I haven't found this to be true for London to Brussels. Eurostar terminals seem to operate like airports and require check-in two hours in advance, with airport style security. So I don't save time, and for me, my regional airport is much easier to reach than the Eurostar terminal.

I can believe it works better for "normal" train travel within the Schengen area, but I wonder: what are the security requirements then, if any?

fgeiger · 10 months ago
There are next to no security checks on stations that I regularly use throughout Germany, the Netherlands, and Austria. I believe that French stations have a turnstile at the platform for TGV trains. Other than that, I know security checks only from Eurostar terminals at the Amsterdam, Brussels, and Paris stations.
fgeiger commented on Are LLMs able to play the card game Set?   github.com/vnglst/when-ai... · Posted by u/vnglst
Doxin · a year ago
My first party set deck looks exactly like that. They must've done a redesign at some point.
fgeiger · a year ago
This is exactly what they always looked when I played (here in Europe). Is it maybe a regional thing?
fgeiger commented on Escape the walled garden and algorithm black boxes with RSS feeds   johnwalker.nl/posts/escap... · Posted by u/rekl
Pooge · a year ago
I'm sorry to be the pessimist here, but I doubt it. HN users are the most likely to use RSS in the first place. I sincerely doubt that RSS is going to make a comeback this year with all my non-IT friends using it.
fgeiger · a year ago
I for one am consuming HN through RSS. I find it is incredible.
fgeiger commented on Why that one coworker got fired for no reason   gieseanw.wordpress.com/20... · Posted by u/andyg_blog
ActionHank · a year ago
Yes and no.

The key point is that if you do work for a week to track down a showstopper only to have that thrown in your face and the only reasonable response is to "cover your ass" you are doubling your work.
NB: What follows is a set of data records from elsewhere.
(** * The barrel generator of [tool/auto-barrel-shotgun.ts]

    A shallow embedding of the export-aggregator walker: the identifier
    deriver [Namespace], the ignore [Context] with its cascading [ignored]
    query, and the directory walker [barrel] running against a model of
    the file system.

    Strings are sequences of character codes.  Every comparison the tool
    makes ('.', '/', the ranges a-z, A-Z, 0-9) is against a code below 128,
    and every other code is treated alike, so characters are modelled by
    [ascii] codes and strings by [string]. *)

From Stdlib Require Import ZArith Ascii String List Lia Bool.
From stdpp Require Import base option list strings gmap fin_maps sorting.

Local Open Scope Z_scope.

(** ** String primitives of the host language *)

Module Js.

(** [s.charCodeAt(0)] for the one-character string [s = str[i]]. *)
Definition charCodeAt (c : ascii) : Z := Z.of_nat (nat_of_ascii c).

Definition fromCharCode (n : Z) : ascii := ascii_of_nat (Z.to_nat n).

(** [c.toUpperCase()] and [c.toLowerCase()] on a single character; only
    the letters of the ASCII range have a case in this model. *)
Definition toUpperCase (c : ascii) : ascii :=
  let n := charCodeAt c in
  if (97 <=? n) && (n <=? 122) then fromCharCode (n - 32) else c.

Definition toLowerCase (c : ascii) : ascii :=
  let n := charCodeAt c in
  if (65 <=? n) && (n <=? 90) then fromCharCode (n + 32) else c.

(** [s.lastIndexOf(c)]: the greatest index holding [c], or [-1]. *)
Fixpoint lastIndexOf_from (s : string) (c : ascii) (i acc : Z) : Z :=
  match s with
  | EmptyString => acc
  | String a s' =>
      lastIndexOf_from s' c (i + 1) (if Ascii.eqb a c then i else acc)
  end.

Definition lastIndexOf (s : string) (c : ascii) : Z :=
  lastIndexOf_from s c 0 (-1).

(** [s.slice(0, i)] for [0 <= i]. *)
Definition slice0 (s : string) (i : Z) : string :=
  String.substring 0 (Z.to_nat i) s.

(** [s.length]. *)
Definition length (s : string) : Z := Z.of_nat (String.length s).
That manager should be fired for halving the productivity of their devs.

fgeiger · a year ago
The main point of the article is that by "covering your ass" you are actually becoming a better developer, because the prose you write is plans and documentation and gives your thoughts structure.

Hence, your personal productivity (measured by what metric?) might suffer for this one task. However, in the long run you and your team gain productivity because of existing explicit documentation and plans.

fgeiger commented on Solving climate change by abusing thermodynamic scaling laws   ckrapu.github.io/blog/202... · Posted by u/ckrapu
pxeger1 · a year ago
What are you gonna do about all the nitrogen etc which the plants need? Are there good ways to reextract these nutrients from dead plant material without releasing loads of carbon at the same time?
fgeiger · a year ago
I wonder the same. This proposal sounds like it is leeching nutrients from the ground and storing it for a long time (on a scale of centuries in the proposal). How do these nutrients cycle back for growing the food that we need? Or, for that matter, for the next round of biomass to freeze?
fgeiger commented on Ask HN: what are examples of successful "open-source alternatives"?    · Posted by u/barrrrald
fgeiger · 2 years ago
Odoo (formerly OpenERP) is a successful open source ERP.